Small is beautiful. No bigger than necessary. Act local; think global.
Deborah Fallows and James Fallows (he, a longtime national correspondent for Atlantic magazine) were traveling these recent years. Not by car or train; their transportation mode was a single-engine airplane. They spent two weeks in each of 25 towns and a shorter time in 25 more. Many places are “doing better in most ways than most Americans realize,” they write in Our Towns (Pantheon Books, 2018). A popular tendency, especially since November 2015, is to view our society’s problems as symptoms of a big disaster. Consequently, social commentators neglect or “dismiss local success.”
The success stories, as the Fallows detail, occur when local government entities take cues from and then cooperate with voluntary associations and with small to medium-sized businesses. Public schools including community colleges and libraries are government funded in whole or part, but they act like a voluntary group at times. These too are important parts of genuinely successful public-private projects. Using statistics and first-hand analysis, the Fallows give numerous examples of “little pockets of prosperity.” The blows from de-industrialization and from our country’s widening inequality do not totally destroy many smaller towns.
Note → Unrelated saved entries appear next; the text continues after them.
Lemma list_add_tail_eq st i h ln :
  rd (lines st) i = Some ln → ln_link ln = None →
  list_add_tail st i h = Some (set_line st i (ln <| ln_link := Some h |>)
                                 <| lists := <[h := lists st h ++ [i]]> (lists st) |>).
Proof.
  intros Hi Hl. unfold list_add_tail. rewrite Hi. cbn [mbind option_bind].
  rewrite bool_decide_true by done. cbn [ensure mbind option_bind].
  rewrite (upd_line_eq _ _ ln) by done. done.
Qed.

Lemma list_del_eq st i h ln :
  rd (lines st) i = Some ln → ln_link ln = Some h →
  list_del st i = Some (set_line st i (ln <| ln_link := None |>)
                          <| lists := <[h := filter (λ j, j ≠ i) (lists st h)]> (lists st) |>).
Proof.
  intros Hi Hl. unfold list_del. rewrite Hi. cbn [mbind option_bind]. rewrite Hl.
  cbn [mbind option_bind]. rewrite (upd_line_eq _ _ ln) by done. done.
Qed.

Lemma links_add st i h ln :
  links_ok st → rd (lines st) i = Some ln → ln_link ln = None →
  links_ok (set_line st i (ln <| ln_link := Some h |>)
              <| lists := <[h := lists st h ++ [i]]> (lists st) |>).
Proof.
  intros [H1 H2] Hi Hl.
  assert (Hni : ∀ h', i ∉ lists st h') by (intros h'; rewrite H1; intros (x & ? & ?); congruence).
  split.
  - intros h' j. cbn [lists]. change (lines (_ <| lists := _ |>))
      with (lines (set_line st i (ln <| ln_link := Some h |>))).
    rewrite (rd_set_line st i j ln) by done. simpl.
    destruct (decide (h = h')) as [<-|Hh].
    + rewrite fn_lookup_insert, elem_of_app, list_elem_of_singleton, H1.
      case_decide; [subst j; split; [eauto|by right] | split; [intros [?|?]|]; by auto].
    + rewrite fn_lookup_insert_ne, H1 by done. case_decide; [subst j|done].
      split; intros (x & E & ?); simplify_eq/=; congruence.
  - intros h'. simpl. destruct (decide (h = h')) as [<-|Hh].
    + rewrite fn_lookup_insert. apply NoDup_app. split; [done|]. split; [|apply NoDup_singleton].
      intros x Hx ->%list_elem_of_singleton. by destruct (Hni h).
    + rewrite fn_lookup_insert_ne by done. done.
Qed.

Lemma links_del st i h ln :
  links_ok st → rd (lines st) i = Some ln → ln_link ln = Some h →
  links_ok (set_line st i (ln <| ln_link := None |>)
              <| lists := <[h := filter (λ j, j ≠ i) (lists st h)]> (lists st) |>).
Proof.
  intros [H1 H2] Hi Hl. split.
  - intros h' j. change (lines (_ <| lists := _ |>))
      with (lines (set_line st i (ln <| ln_link := None |>))).
    rewrite (rd_set_line st i j ln) by done. simpl.
    destruct (decide (h = h')) as [<-|Hh].
    + rewrite fn_lookup_insert, list_elem_of_filter, H1. case_decide.
      * subst j. split; [by intros [? _]|intros (x & E & ?); by simplify_eq/=].
      * split; [by intros [_ ?]|by auto].
    + rewrite fn_lookup_insert_ne, H1 by done. case_decide; [subst j|done].
      split; intros (x & E & ?); simplify_eq/=; congruence.
  - intros h'. simpl. destruct (decide (h = h')) as [<-|Hh].
    + rewrite fn_lookup_insert. by apply NoDup_filter.
    + rewrite fn_lookup_insert_ne by done. done.
Qed.

(** ** The invariant *)

(** The group of a line by its number of valid sectors, and the list of a group. *)
Definition group_of (lm : pblk_line_meta) (ln : pblk_line) : line_gc :=
  if vsc ln =? 0 then PBLK_LINEGC_FULL
  else if vsc ln <? high_thrs lm then PBLK_LINEGC_HIGH
  else if vsc ln <? mid_thrs lm then PBLK_LINEGC_MID
  else if vsc ln <? sec_in_line ln then PBLK_LINEGC_LOW
  else PBLK_LINEGC_EMPTY.

Definition list_of (g : line_gc) : line_list :=
  match g with
  | PBLK_LINEGC_NONE => corrupt_list
  | PBLK_LINEGC_EMPTY => gc_empty_list
  | PBLK_LINEGC_LOW => gc_low_list
  | PBLK_LINEGC_MID => gc_mid_list
  | PBLK_LINEGC_HIGH => gc_high_list
  | PBLK_LINEGC_FULL => gc_full_list
  end.

(** While a line is replaced, [Some (i, nrb)]: line [i] of stream [nrb] has just become full and
    is not queued yet; the next line of the stream may already be its current one. *)
Definition full_at (x : option (Z * Z)) (i : Z) : bool :=
  match x with Some (j, _) => bool_decide (j = i) | None => false end.
Definition stale_at (x : option (Z * Z)) (nrb : Z) : bool :=
  match x with Some (_, n) => bool_decide (n = nrb) | None => false end.

Section inv.
Context (lm : pblk_line_meta) (p L R e : nat).

(** The valid sectors of a line are counted: the zeros of its bitmap, none of them
    metadata. *)
Record counted (ln : pblk_line) (b : list bool) : Prop := {
  ct_inv : invalid_bitmap ln = Some b;
  ct_len : sec_per_line lm = Z.of_nat (length b);
  ct_vsc : vsc ln = zeros b;
  ct_sec : zeros b ≤ sec_in_line ln ≤ sec_per_line lm;
  ct_ess : 0 ≤ emeta_ssec ln < sec_per_line lm;
  ct_meta : ∀ k, emeta_ssec ln ≤ Z.of_nat k → (k < length b)%nat → b !! k = Some true
}.

(** A line that was taken but not set up. *)
Record prepared (ln : pblk_line) : Prop := {
  pr_map : map_bitmap ln = Some (replicate (p * pages L R) false);
  pr_inv : is_Some (invalid_bitmap ln);
  pr_vsc : vsc ln = EMPTY_ENTRY;
  pr_link : ln_link ln = None;
  pr_meta : ln_meta ln = None;
  pr_erase : erase_bitmap ln = blk_bitmap ln;
  pr_eblks : left_eblks ln = blk_in_line ln;
  pr_seblks : left_seblks ln = blk_in_line ln
}.

(** A line that is written, with its metadata buffer [k]: the data first ([mem = 0]), then
    [mem] bytes of the metadata, of which [sync] sectors are on the drive.  A full line
    waits in a list of its stream until its metadata are all submitted; [x] exempts
    the one that has just become full. *)
Record writing (x : bool) (st : pblk) (ln : pblk_line) (P : list bool) (c qe : nat)
    (b : list bool) (k mem sync : Z) : Prop := {
  wr_open : open_line p L R ln P c qe;
  wr_counted : counted ln b;
  wr_meta : ln_meta ln = Some k ∧ meta_line ln = k;
  wr_bit : rd (meta_bitmap st) k = Some true;
  wr_mem_k : rd (emeta_mem st) k = Some mem;
  wr_sync_k : rd (emeta_sync st) k = Some sync;
  wr_data : 0 < left_msecs ln ∨ x = true → mem = 0;
  wr_mem : Z.of_nat p * zeros (drop qe P) * sec_size lm + mem = emeta_len lm;
  wr_sync : 0 ≤ sync < emeta_sec lm ∧ sync * sec_size lm ≤ mem;
  wr_sync_p : ∃ s : nat, sync = Z.of_nat (p * s);
  wr_link : if (left_msecs ln =? 0) && (mem <? emeta_len lm) && negb x
            then ∃ nrb, ln_link ln = Some (emeta_list nrb)
            else ln_link ln = None
}.

Definition shape (x : option (Z * Z)) (st : pblk) (i : Z) (ln : pblk_line) : Prop :=
  match ln_state ln with
  | PBLK_LINESTATE_FREE =>
      ln_link ln = Some free_list ∧ gc_group ln = PBLK_LINEGC_NONE ∧ ln_meta ln = None ∧
      vsc ln = EMPTY_ENTRY
  | PBLK_LINESTATE_OPEN =>
      gc_group ln = PBLK_LINEGC_NONE ∧
      (prepared ln ∨ ∃ P c qe b k mem sync, writing (full_at x i) st ln P c qe b k mem sync)
  | PBLK_LINESTATE_CLOSED =>
      gc_group ln = group_of lm ln ∧ ln_link ln = Some (list_of (gc_group ln)) ∧ ln_meta ln = None ∧
      ∃ b, counted ln b
  | PBLK_LINESTATE_GC =>
      gc_group ln = group_of lm ln ∧ (ln_link ln = None ∨ ln_link ln = Some gc_r_list) ∧
      ln_meta ln = None ∧ ∃ b, counted ln b
  | PBLK_LINESTATE_BAD => ln_link ln = Some bad_list ∧ ln_meta ln = None
  | PBLK_LINESTATE_CORRUPT => False
  end.

(** A line being reclaimed holds its own reference until its requests are made. *)
Definition own (st : pblk) (i : Z) (ln : pblk_line) : Z :=
  (if bool_decide (ln_link ln = Some gc_r_list) then 1 else 0) + count i (gc_reader_wq st).

Definition refs (st : pblk) (i : Z) (ln : pblk_line) : Prop :=
  match ln_state ln with
  | PBLK_LINESTATE_OPEN | PBLK_LINESTATE_CLOSED =>
      ref ln = 1 + count i (wb st) ∧ count i (gc_rqs st).*1 = 0 ∧ count i (gc_reader_wq st) = 0
  | PBLK_LINESTATE_GC =>
      ref ln = own st i ln + count i (wb st) + count i (gc_rqs st).*1 ∧ own st i ln ≤ 1
  | _ => count i (wb st) = 0 ∧ count i (gc_rqs st).*1 = 0 ∧ count i (gc_reader_wq st) = 0
  end.

(** The blocks of a line, and the stream it belongs to. *)
Definition blocks (st : pblk) (ln : pblk_line) : Prop :=
  length (blk_bitmap ln) = L ∧
  (ln_state ln ≠ PBLK_LINESTATE_BAD →
     blk_in_line ln = zeros (blk_bitmap ln) ∧ min_blk_line lm ≤ zeros (blk_bitmap ln)) ∧
  0 ≤ pstream ln < Z.of_nat (length (map_type st)).

Record line_ok (x : option (Z * Z)) (st : pblk) (i : Z) (ln : pblk_line) : Prop := {
  lo_shape : shape x st i ln;
  lo_refs : refs st i ln;
  lo_blocks : blocks st ln
}.

(** *** Counters *)

Definition is_free (ln : pblk_line) : Z :=
  if bool_decide (ln_state ln = PBLK_LINESTATE_FREE) then 1 else 0.
Definition free_blks (ln : pblk_line) : Z := is_free ln * blk_in_line ln.
Definition is_target (types : list Z) (ln : pblk_line) : Z :=
  if bool_decide (ln_state ln = PBLK_LINESTATE_CLOSED)
     && negb (bool_decide (rd types (pstream ln) = Some BLOCK_MAP)) then 1 else 0.
Definition is_queued (ln : pblk_line) : Z :=
  if bool_decide (ln_link ln = Some gc_r_list) then 1 else 0.

Record counters (st : pblk) : Prop := {
  cn_free : nr_free_lines st = lsum is_free (lines st);
  cn_target : gc_target st = lsum (is_target (map_type st)) (lines st);
  cn_blks : free_blocks (rl st) = lsum free_blks (lines st);
  cn_inflight : inflight_gc st = lsum is_queued (lines st) + Z.of_nat (length (gc_reader_wq st));
  cn_qd : inflight_gc st ≤ PBLK_GC_L_QD;
  cn_rl : rl_ok (rl st);
  cn_size : (Z.of_nat (length (lines st)) + 1) * (Z.of_nat L + 1) < 2 ^ 31
}.

(** *** Streams and buffers for metadata *)

(** The next line of a stream that has a current one; the other entries of
    the table are not set. *)
Definition next_of (st : pblk) (nrb i : Z) : Prop :=
  (∃ c, rd (data_line st) nrb = Some (Some c)) ∧ rd (data_next st) nrb = Some (Some i).

Record streams (x : option (Z * Z)) (st : pblk) : Prop := {
  sm_line : ∀ nrb i, rd (data_line st) nrb = Some (Some i) →
    ∃ ln, rd (lines st) i = Some ln ∧ ln_state ln = PBLK_LINESTATE_OPEN ∧ is_Some (ln_meta ln) ∧
      (0 < left_msecs ln ∨ full_at x i = true);
  sm_next : ∀ nrb i, stale_at x nrb = false → next_of st nrb i →
    ∃ ln, rd (lines st) i = Some ln ∧ ln_state ln = PBLK_LINESTATE_OPEN ∧ ln_meta ln = None;
  sm_line_inj : ∀ n1 n2 i, rd (data_line st) n1 = Some (Some i) → rd (data_line st) n2 = Some (Some i) → n1 = n2;
  sm_next_inj : ∀ n1 n2 i, next_of st n1 i → next_of st n2 i → n1 = n2;
  sm_length : length (data_next st) = length (data_line st) ∧ length (rb_rl st) = length (data_line st) ∧
    (length (data_line st) ≤ length (map_type st))%nat ∧ Z.of_nat (length (map_type st)) ≤ 256 ∧
    length (nr_erase st) = length (map_type st) ∧ length (invalid_line st) = length (map_type st)
}.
Although they are “works in progress,” these places show visible and verifiable economic, cultural and social improvement.
While cable TV reporters and newspaper columnists are obsessed with national divisions, interesting improvements occur at the local level, writes Gerald Smith in Wall St. Journal (12/12/20). He provides several examples in which a mayor, a homemaker, a small business owner, a civic club and more take the initiative to address race relations, wage inequality, affordable housing, climate deterioration, employment opportunity and education shortfalls. Each effort seems to inspire more improvement in the locale. Such local effort, says Smith, is embraced on right and left. Genuine leaders want practical solutions to manageable problems. They might argue about the details but they are willing to compromise for the sake of the community.
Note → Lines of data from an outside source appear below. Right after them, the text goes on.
Lemma kref_put_fl a st i : kref_put (fl a st) i = fl a <$> kref_put st i.
Proof using.
  unfold kref_put. change (lines (fl a st)) with (lines st).
  destruct (rd (lines st) i) as [ln|]; [|done]. cbn [mbind option_bind].
  rewrite upd_line_fl. destruct (upd_line st i _) as [s1|]; [|done]. cbn [fmap option_fmap option_map mbind option_bind].
  destruct (_ =? 0); [apply line_put_fl|done].
Qed.

Lemma kref_gets_spec n st i ln :
  rd (lines st) i = Some ln →
  kref_gets n st i = Some (set_line st i (ln <| ref := ref ln + Z.of_nat n |>)).
Proof using.
  revert st ln. induction n as [|n IH]; intros st ln Hi; cbn [kref_gets].
  - f_equal. unfold set_line. replace (ln <| ref := ref ln + Z.of_nat 0 |>) with ln.
    + apply rd_Some in Hi as [_ Hi]. rewrite list_insert_id by done. by destruct st.
    + rewrite Z.add_0_r. by destruct ln.
  - unfold kref_get. rewrite (upd_line_eq st i ln) by done. cbn [mbind option_bind].
    rewrite (IH _ (ln <| ref := ref ln + 1 |>)) by (by eapply rd_set_line_eq).
    rewrite set_line_twice. do 2 f_equal. change (ref (ln <| ref := ref ln + 1 |>)) with (ref ln + 1).
    replace (ref ln + Z.of_nat (S n)) with (ref ln + 1 + Z.of_nat n) by lia. by destruct ln.
Qed.

Lemma kref_put_inflight st i st' : kref_put st i = Some st' → inflight_gc st' = inflight_gc st.
Proof using.
  intros H. pose proof (kref_put_fl (inflight_gc st) st i) as E.
  replace (fl (inflight_gc st) st) with st in E by (by destruct st). rewrite H in E. simpl in E.
  injection E as E. by rewrite E.
Qed.

Lemma kref_put_fl_Some a st i s : kref_put (fl a st) i = Some s → ∃ st', kref_put st i = Some st' ∧ s = fl a st'.
Proof using. rewrite kref_put_fl. intros (st' & H & ->)%fmap_Some. by exists st'. Qed.

(** A line in the queue is being reclaimed, and counted. *)
Lemma wq_line x st i wq :
  INV x st → gc_reader_wq st = i :: wq →
  ∃ ln b, rd (lines st) i = Some ln ∧ ln_state ln = PBLK_LINESTATE_GC ∧ counted lm ln b ∧
    ref ln = (own st i ln - 1) + 1 + count i (wb st) + count i (gc_rqs st).*1 ∧
    count i wq = 0 ∧ ln_link ln = None ∧ own st i ln = 1 ∧ 1 ≤ inflight_gc st.
Proof using.
  intros Hinv Hwq.
  assert (Hc : count i (gc_reader_wq st) = 1 + count i wq) by (rewrite Hwq, count_cons, decide_True; done).
  pose proof (count_nonneg i (wb st)). pose proof (count_nonneg i (gc_rqs st).*1). pose proof (count_nonneg i wq).
  destruct (in_held _ _ _ _ _ _ Hinv i) as [ln Hi]; [lia|]. exists ln.
  pose proof (in_line _ _ _ _ _ _ Hinv i ln Hi) as [Hs Hr _]. unfold refs in Hr.
  assert (Hg : ln_state ln = PBLK_LINESTATE_GC) by (destruct (ln_state ln); [lia..|done|lia|lia]).
  rewrite Hg in Hr. unfold shape in Hs. rewrite Hg in Hs. destruct Hs as (_ & Hl & _ & b & Hct). exists b.
  do 3 (split; [done|]). unfold own in *. rewrite Hc in *.
  destruct Hl as [Hl|Hl]; [|rewrite bool_decide_true in Hr by done; lia].
  rewrite bool_decide_false in * by congruence. repeat split; try lia; try done.
  pose proof (in_counters _ _ _ _ _ _ Hinv) as []. rewrite cn_inflight, Hwq. simpl length.
  pose proof (lsum_bounds is_queued (lines st) 1) as B.
  specialize (B ltac:(intros ? _; unfold is_queued; case_bool_decide; lia)). lia.
Qed.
Smith and others who track local stories are quick to say that the federal government and big business have appropriate roles. An anti-Covid vaccine, for example, cannot be developed and distributed without federal funds and logistics, without a full-court press from major airlines and national trucking companies and from the largest drug store chains, like Walgreens, CVS and Rite Aid (some stores owned by Walgreen’s). At the same time, Covid will not be defeated without local leadership from clinics, community organizations, neighborhood pharmacists, mayors, pastors, nursing homes and many more.
Catholicism has a social doctrine about localism. The word for it, subsidiarity, is not found in most English dictionaries. It comes from a Latin word meaning to help or aid. The doctrine is based on a devotion to science (physical and social science) and reason, on 2,000+ years of experience and on dogma which includes revelation of Scripture. Subsidiarity says that decisions should be made as close as possible to those affected by the decision. The phrase “as close as possible” is an important qualifier. Some neoconservatives erroneously claim that subsidiarity means a government that governs least governs best.
The beneficial outcome of this principle is a celebration of mediating institutions—groups that are halfway between a ragged individual and big entities of government and business. These intermediate groups include extended family, union local, parish, ethnic club, soccer league, regional chamber of commerce, professional association, community organization and more. The practice of subsidiarity rebuffs extreme individualism. It forces individualists to exercise responsible freedom, what Pope Francis calls social friendship. It also gives a person tools to collectively negotiate with bureaucracies.
Small groups are not uniformly good. Parochialism can deteriorate into prejudice, conspiracy theories and even violence. This negative aspect can be tempered when one person belongs to several groups. She or he agitates within one group for consideration of the issues of another group. In theory, as James Madison (1751-1836) thought, a large multiplicity of groups (factions, he called them) prevents tyranny. Subsidiarity is effective when people join and participate reflectively in groups and as those groups and new ones continually rededicate themselves to their original good purpose.